= Ifedayo Akintunde =

Nigerian engineer

Robert Ifedayo Akintunde (born 2 November 1935) is a Nigerian engineer, a distinguished Fellow of the Nigerian Society of Engineers (NSE), and former President of the society. He was the first African to win the WFEO Medal of Engineering Excellence after doing so in 2017. Akintunde is also a Fellow of the Nigerian Academy of Engineering, the Institution of Civil Engineers (UK), and a Chartered Engineer of the U.K. since 1965. He was registered by Council for the Regulation of Engineering in Nigeria in 1974.

== Career ==

Akintunde began his career in the United Kingdom with some engineering consulting firms before taking up an appointment with the then-Western State Ministry of Works and Transport. Afterward, he obtained a second Master’s degree in Environmental Engineering before returning to handle some World Bank Assisted Road projects in Western Nigeria.

He founded the firm Profen Consultants Inc. in 1976, of which he is the Chief Executive to date. As a senior engineer in the Highways Division of Western Region Ministry of Works and Transport 1962 – 74, as Chief Engineer with a frontline Roads and Bridges contractor 1974 – 76, and also as Chief Executive of his civil engineering consulting firm 1976 – present, Akintunde has been involved in the designing and construction of many highways, bridges, and water supplies.

He is the former Vice President of the World Federation of Engineering Organizations (WFEO) 1991-2003, an umbrella international engineering organization. He was recently a winner of the Ibadan Anglican Diocese 2007 Merit Award and the Patron of a Zonal Christian Association of Nigeria. In recognition of Akintunde's contributions, the headquarter office and auditorium buildings in the Nigerian Society of Engineers Ibadan would be named after him.

Akintunde formed a one-man delegation accompanied by the WFEO Secretary-General, Mr. John Mckenzie of the U.K. to ascertain and convince the WFEO that Havana, Cuba, was a suitable venue to hold the 1993 WFEO General Assembly and Conference. His favorable report confirmed Havana as the venue for the 1993 conference.

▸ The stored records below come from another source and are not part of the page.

(* ===== verification/ElfStack.v ===== *)
(** The initial stack of a program (Elf): what the pushes leave in the user
    memory, in the layout of the ABI. *)
From S2P Require Import Prelude Memory Phys Vm VmSpace Elf ElfLoad.

Module ElfStack.
Import Phys Vm VmSpace Elf ElfLoad.

(** * The initial stack *)

(** The byte that user address [a] shows, and a run of bytes there. *)
Definition uread (v : vmst) (ctx a : Z) : Z := ld8 (pmem v) (vm_translate v ctx a).
Definition ubytes (v : vmst) (ctx a : Z) (l : list Z) : Prop := forall b, 0 <= b < Z.of_nat (length l) -> uread v ctx (a + b) = aget l b.

Lemma ubytes_app v ctx a l l' : ubytes v ctx a l -> ubytes v ctx (a + Z.of_nat (length l)) l' -> ubytes v ctx a (l ++ l').
Proof.
  intros H1 H2 b Hb. rewrite length_app in Hb. destruct (Z_lt_le_dec b (Z.of_nat (length l))) as [Hlt|Hge].
  - rewrite aget_app_l by lia. apply H1. lia.
  - rewrite aget_app_r by lia. rewrite <- H2 by lia. f_equal. lia.
Qed.

(** From [v0] to [v] only bytes that [ctx] has between [lo] and [hi] changed. *)
Record written (T : labels) (ctx lo hi : Z) (v0 v : vmst) : Prop := {
  wr_pmm : pmm v = pmm v0;
  wr_cr3 : cr3 v = cr3 v0;
  wr_stub : sig_stub_page v = sig_stub_page v0;
  wr_keeps : keeps T v0 v;
  wr_out b : (forall x, lo <= x < hi -> vm_translate v ctx x <> b) -> ld8 (pmem v) b = ld8 (pmem v0) b
}.

Section Stack.
  Context (T : labels) (ctx lo hi : Z) (v0 : vmst).
  Hypothesis Hlim : 0 <= lo /\ hi <= 2 ^ 48.

(** A stack between [lo] and [hi], built since [v0]: the bytes from [sp] on
    are the runs [W]. *)
Record stack (v : vmst) (sp : Z) (W : list (Z * list Z)) : Prop := {
  sk_vm : vm_ok T v;
  sk_ctx : is_ctx T ctx;
  sk_buf : user_buffer T v ctx lo (hi - lo);
  sk_written : written T ctx lo hi v0 v;
  sk_sp : lo <= sp <= hi;
  sk_runs a l : (a, l) ∈ W -> sp <= a /\ a + Z.of_nat (length l) <= hi /\ ubytes v ctx a l
}.

Lemma stack_part v a n : user_buffer T v ctx lo (hi - lo) -> lo <= a -> a + n <= hi -> user_buffer T v ctx a n.
Proof.
  intros [H1 H2 H3] Ha Hn. assert (E : forall b, tr v ctx a b = tr v ctx lo (a - lo + b)) by (intros b; unfold tr; do 2 f_equal; lia).
  split.
  - intros b Hb. rewrite E. apply H1. lia.
  - intros b t lab Hb. rewrite E. apply H2. lia.
  - intros b b' Hb Hb'. rewrite !E. intros Ee. apply H3 in Ee; lia.
Qed.

Lemma uread_tr v a b : lo <= a + b < hi -> uread v ctx (a + b) = ld8 (pmem v) (tr v ctx a b).
Proof. intros H. unfold uread, tr. by rewrite u64_small by lia. Qed.

(** Anything pushed below [sp] joins the runs. *)
Lemma push_spec v sp W a l : stack v sp W -> lo <= a -> a + Z.of_nat (length l) <= sp -> Forall (fun x => 0 <= x < 256) l ->
  exists v', push_bytes ctx a l v = (v', Some a) /\ stack v' a ((a, l) :: W).
Proof.
  intros [Hv Hc Hb Hwr Hsp Hw] Ha He Hl. unfold push_bytes, vm_copy_to_user. rewrite (proj2 (Z.eqb_neq ctx 0)) by (pose proof (label_pos _ _ _ _ Hv Hc); lia).
  assert (Hub : user_buffer T v ctx a (Z.of_nat (length l))) by (apply stack_part; [done|lia..]).
  destruct (copy_to_loop_spec T ctx (length l) a l v Hv Hc Hub ltac:(lia) Hl) as [Hr (E1 & E2 & E3 & Hk & Hin & Hout)].
  destruct (copy_to_loop _ ctx a l v) as [v' r]. cbn [fst snd] in *. subst r. exists v'. split; [done|].
  assert (Htr : forall c va, is_ctx T c -> vm_translate v' c va = vm_translate v c va) by (intros c va Hcc; by apply (keeps_translate T)).
  assert (Etr : forall b x, lo <= x < hi -> (forall x, lo <= x < hi -> vm_translate v' ctx x <> b) -> vm_translate v ctx x <> b).
  { intros b x Hx Hb'. rewrite <- (Htr ctx x Hc). by apply Hb'. }
  split; [by apply (keeps_ok T v)|done| | |lia|].
  2: { destruct Hwr as [W1 W2 W3 W4 W5]. split; [congruence..|by eapply keeps_trans|]. intros b Hb'. rewrite Hout; [by apply W5; eauto|].
       intros b' Hb''. unfold tr. rewrite u64_small by lia. apply not_eq_sym, (Etr b); [lia|done]. }
  - destruct Hb as [H1 H2 H3]. split; unfold tr in *; [intros b Hb|intros b t lab Hb|intros b b' Hb Hb']; rewrite ?Htr by done; eauto.
  - intros a' l' [[= -> ->]|Hin']%elem_of_cons.
    + split; [lia|]. split; [lia|]. intros b Hbl. unfold uread. rewrite Htr by done. rewrite <- (Hin b Hbl). unfold tr. by rewrite u64_small by lia.
    + destruct (Hw a' l' Hin') as (W1 & W2 & W3). split; [lia|]. split; [done|]. intros b Hbl. rewrite <- (W3 b Hbl). unfold uread. rewrite Htr by done.
      apply Hout. intros b' Hb'. assert (E : forall x, lo <= x < hi -> vm_translate v ctx x = tr v ctx lo (x - lo)).
      { intros x Hx. unfold tr. rewrite u64_small by lia. f_equal. lia. }
      replace (tr v ctx a b') with (tr v ctx lo (a + b' - lo)) by (unfold tr; do 2 f_equal; lia). rewrite E by lia.
      intros Ee. apply (ub_inj _ _ _ _ _ Hb) in Ee; lia.
Qed.

Lemma stack_drop v sp W x : stack v sp (x :: W) -> stack v sp W.
Proof. intros [H1 H2 H3 H4 H5 H6]. split; try done. intros a l Hin. apply H6. by right. Qed.

(** Two neighbouring runs are one. *)
Lemma stack_join v sp W a l l' : stack v sp ((a, l) :: (a + Z.of_nat (length l), l') :: W) -> stack v sp ((a, l ++ l') :: W).
Proof.
  intros [H1 H2 H3 H4 H5 H6]. split; try done. intros b m [[= -> ->]|Hin]%elem_of_cons; [|apply H6; by do 2 right].
  destruct (H6 a l) as (A1 & A2 & A3); [by left|]. destruct (H6 (a + Z.of_nat (length l)) l') as (B1 & B2 & B3); [by right; left|].
  split; [done|]. split; [rewrite length_app; lia|by apply ubytes_app].
Qed.

(** A string below the stack pointer, with its NUL. *)
Lemma push_str_spec v sp W s : stack v sp W -> lo <= sp - (Z.of_nat (length s) + 1) -> Forall (fun x => 0 <= x < 256) s ->
  let a := sp - (Z.of_nat (length s) + 1) in exists v', push_str ctx sp s v = (v', Some a) /\ stack v' a ((a, s ++ [0]) :: W).
Proof.
  intros St Ha Hs a. unfold push_str. pose proof (sk_sp _ _ _ St). rewrite u64_small by lia. fold a. apply (push_spec v sp W a); [done|done| |].
  - rewrite length_app. cbn. lia.
  - apply Forall_app. split; [done|]. repeat constructor; lia.
Qed.

(** The bytes the strings take. *)
Definition strs_size (l : list (list Z)) : Z := foldr (fun s acc => Z.of_nat (length s) + 1 + acc) 0 l.

Lemma strs_size_nonneg l : 0 <= strs_size l.
Proof. induction l as [|s l IH]; cbn; [lia|]. fold (strs_size l). lia. Qed.

Lemma push_strs_spec l v sp W : stack v sp W -> lo <= sp - strs_size l -> Forall (Forall (fun x => 0 <= x < 256)) l ->
  exists v' ps, push_strs ctx sp l v = (v', Some (sp - strs_size l, ps)) /\ length ps = length l /\
    stack v' (sp - strs_size l) (zip ps ((fun s => s ++ [0]) <$> l) ++ W).
Proof.
  revert v sp W. induction l as [|s l IH]; intros v sp W St Hlo Hb; cbn [strs_size foldr].
  { exists v, []. rewrite Z.sub_0_r. by split. }
  cbn [strs_size foldr] in Hlo. fold (strs_size l) in *. apply Forall_cons in Hb as [Hs Hb]. pose proof (strs_size_nonneg l).
  destruct (push_str_spec v sp W s St ltac:(lia) Hs) as (v1 & E1 & St1). cbn [push_strs]. rewrite E1. set (a := sp - (Z.of_nat (length s) + 1)) in *.
  destruct (IH v1 a _ St1 ltac:(lia) Hb) as (v2 & ps & E2 & Hlen & St2). rewrite E2. exists v2, (a :: ps).
  replace (sp - (Z.of_nat (length s) + 1 + strs_size l)) with (a - strs_size l) by lia. split; [done|]. split; [cbn; by rewrite Hlen|].
  destruct St2 as [H1 H2 H3 H4 H5 H6]. split; try done. intros b m Hin. apply H6. cbn in Hin. set_solver.
Qed.

(** Words, highest first, grow the run at the stack pointer downwards. *)
Definition words (l : list Z) : list Z := concat (le64 <$> l).

Lemma length_words l : length (words l) = (8 * length l)%nat.
Proof. unfold words. induction l as [|x l IH]; [done|]. cbn [fmap list_fmap concat]. rewrite length_app, IH. unfold le64. rewrite length_fmap, length_zrange. cbn [length]. lia. Qed.

Lemma le64_ok x : Forall (fun b => 0 <= b < 256) (le64 x).
Proof. unfold le64. apply Forall_fmap, Forall_true. intros i. apply u8_range. Qed.

Lemma push_words_spec l v sp W B : stack v sp ((sp, B) :: W) -> lo <= sp - 8 * Z.of_nat (length l) ->
  exists v', push_words ctx sp l v = (v', Some (sp - 8 * Z.of_nat (length l))) /\
    stack v' (sp - 8 * Z.of_nat (length l)) ((sp - 8 * Z.of_nat (length l), words (rev l) ++ B) :: W).
Proof.
  revert v sp B. induction l as [|x l IH]; intros v sp B St Hlo; cbn [push_words length].
  { exists v. replace (sp - 8 * Z.of_nat 0) with sp by lia. by split. }
  cbn [length] in Hlo. pose proof (sk_sp _ _ _ St). unfold push_u64. rewrite u64_small by lia.
  assert (Hl8 : Z.of_nat (length (le64 x)) = 8) by done.
  destruct (push_spec v sp _ (sp - 8) (le64 x) St ltac:(lia) ltac:(rewrite Hl8; lia) (le64_ok x)) as (v1 & E1 & St1). rewrite E1.
  assert (St2 : stack v1 (sp - 8) ((sp - 8, le64 x ++ B) :: W)) by (apply stack_join; rewrite Hl8; by replace (sp - 8 + 8) with sp by lia).
  destruct (IH v1 (sp - 8) _ St2 ltac:(lia)) as (v2 & E2 & St3). exists v2. rewrite E2.
  replace (sp - 8 * Z.of_nat (S (length l))) with (sp - 8 - 8 * Z.of_nat (length l)) by lia. split; [done|].
  cbn [rev]. unfold words in *. rewrite fmap_app, concat_app. cbn. rewrite <- app_assoc. cbn. exact St3.
Qed.
End Stack.

Lemma align16_eq x : align16 x = x / 16 * 16.
Proof.
  unfold align16. change 15 with (Z.ones 4). change (Z.land x (Z.lnot (Z.ones 4))) with (Z.land x (Z.lnot (Z.ones 4))).
  rewrite <- Z.ldiff_land, Z.ldiff_ones_r by lia. by rewrite Z.shiftl_mul_pow2, Z.shiftr_div_pow2 by lia.
Qed.

Lemma align16_below x : x - 15 <= align16 x <= x /\ align16 x mod 16 = 0.
Proof.
  rewrite align16_eq. pose proof (Z_div_mod_eq_full x 16). pose proof (Z.mod_pos_bound x 16 ltac:(lia)). split; [lia|apply Z_mod_mult].
Qed.

Lemma length_aux l : length (aux_words l) = (2 * length l)%nat.
Proof. unfold aux_words. induction l as [|x l IH]; [done|]. cbn [fmap list_fmap concat]. rewrite length_app, IH. cbn [length]. lia. Qed.

Lemma length_auxv c uid gid p r x : (16 <= length (auxv c uid gid p r x) <= 17)%nat.
Proof. unfold auxv. rewrite !length_app. destruct (interp_base c =? 0); cbn; lia. Qed.

Lemma random_ok t : length (random_bytes t) = 16%nat /\ Forall (fun b => 0 <= b < 256) (random_bytes t).
Proof. unfold random_bytes. split; [done|]. apply Forall_fmap, Forall_true. intros i. apply u8_range. Qed.

(** What a run of pairs in a stack says of each. *)
Lemma stack_strings T ctx lo hi v0 v sp W ps ss : stack T ctx lo hi v0 v sp W -> length ps = length ss ->
  (forall x, x ∈ zip ps ((fun s => s ++ [0]) <$> ss) -> x ∈ W) -> Forall2 (fun p s => ubytes v ctx p (s ++ [0])) ps ss.
Proof.
  intros St Hl Hin. apply Forall2_same_length_lookup. split; [done|]. intros i p s Hp Hs. apply (sk_runs _ _ _ _ _ _ _ _ St p (s ++ [0])), Hin.
  apply list_elem_of_lookup. exists i. rewrite lookup_zip_with, Hp, list_lookup_fmap, Hs. done.
Qed.

Lemma stack_lower T ctx lo hi v0 v sp sp' W : stack T ctx lo hi v0 v sp W -> lo <= sp' <= sp -> stack T ctx lo hi v0 v sp' W.
Proof. intros [H1 H2 H3 H4 H5 H6] Hs. split; try done; [lia|]. intros a l Hin. destruct (H6 a l Hin). split; [lia|done]. Qed.

Lemma stack_empty T ctx lo hi v0 v sp W : stack T ctx lo hi v0 v sp W -> stack T ctx lo hi v0 v sp ((sp, []) :: W).
Proof.
  intros [H1 H2 H3 H4 H5 H6]. split; try done. intros a l [[= -> ->]|Hin]%elem_of_cons; [|by apply H6]. split; [lia|]. split; [cbn; lia|]. intros b Hb. cbn in Hb. lia.
Qed.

At Havana, the discussion that originated at Arusha in 1991 on the determination of acceptable subscription formula for members took a dramatic turn with members rejecting the existing formula. Akintunde indicated the wrong assumptions contained in the existing formula and suggested a completely new approach which he developed in Budapest, Hungary, in 1995, to become known as the “Akintunde formula”.

Akintunde served variously in other dimensions. He was the chairman of the Editorial Committee for WFEO Publications and assisted President Carroll to develop the first WFEO Brochure. With late Mr. Donald Laplante of Canada, he contributed substantially to the development of the Engineers’ Codes of Ethics, and with Mr. David Thom of Australia, the Engineers’ Code of Environmental Ethics.

For his last years as Vice President from 2001 – 2003, he was the chairman of the WFEO Merit Award Committee, a body that seeks and sorts out the best engineers in the world for the honor of the WFEO Prize of Merit Award.

=== Publications ===
Apart from contributions to learned discussions on engineering and technology, he is the author of two books on the subject: Technological Development Through Self-Help, published by Vintage Publishers (Int’l) Ltd., 1994, and Nigerian Construction Industry, Past, Present, Problems, and Prospects, printed by Ibadan University Printery, 2003.

== Awards and honors ==
Akintunde was inducted into Nigeria’s Construction Industry Hall of Fame, in 2017.

In 2018, The Nigerian Society of Engineers (NSE), Oluyole Branch, held the maiden edition of the Ifedayo Akintunde Engineering Lecture at the Felicia Hall, JOGOR Centre, Ibadan.

Akintunde is quoted in at least four World "Who's Whos".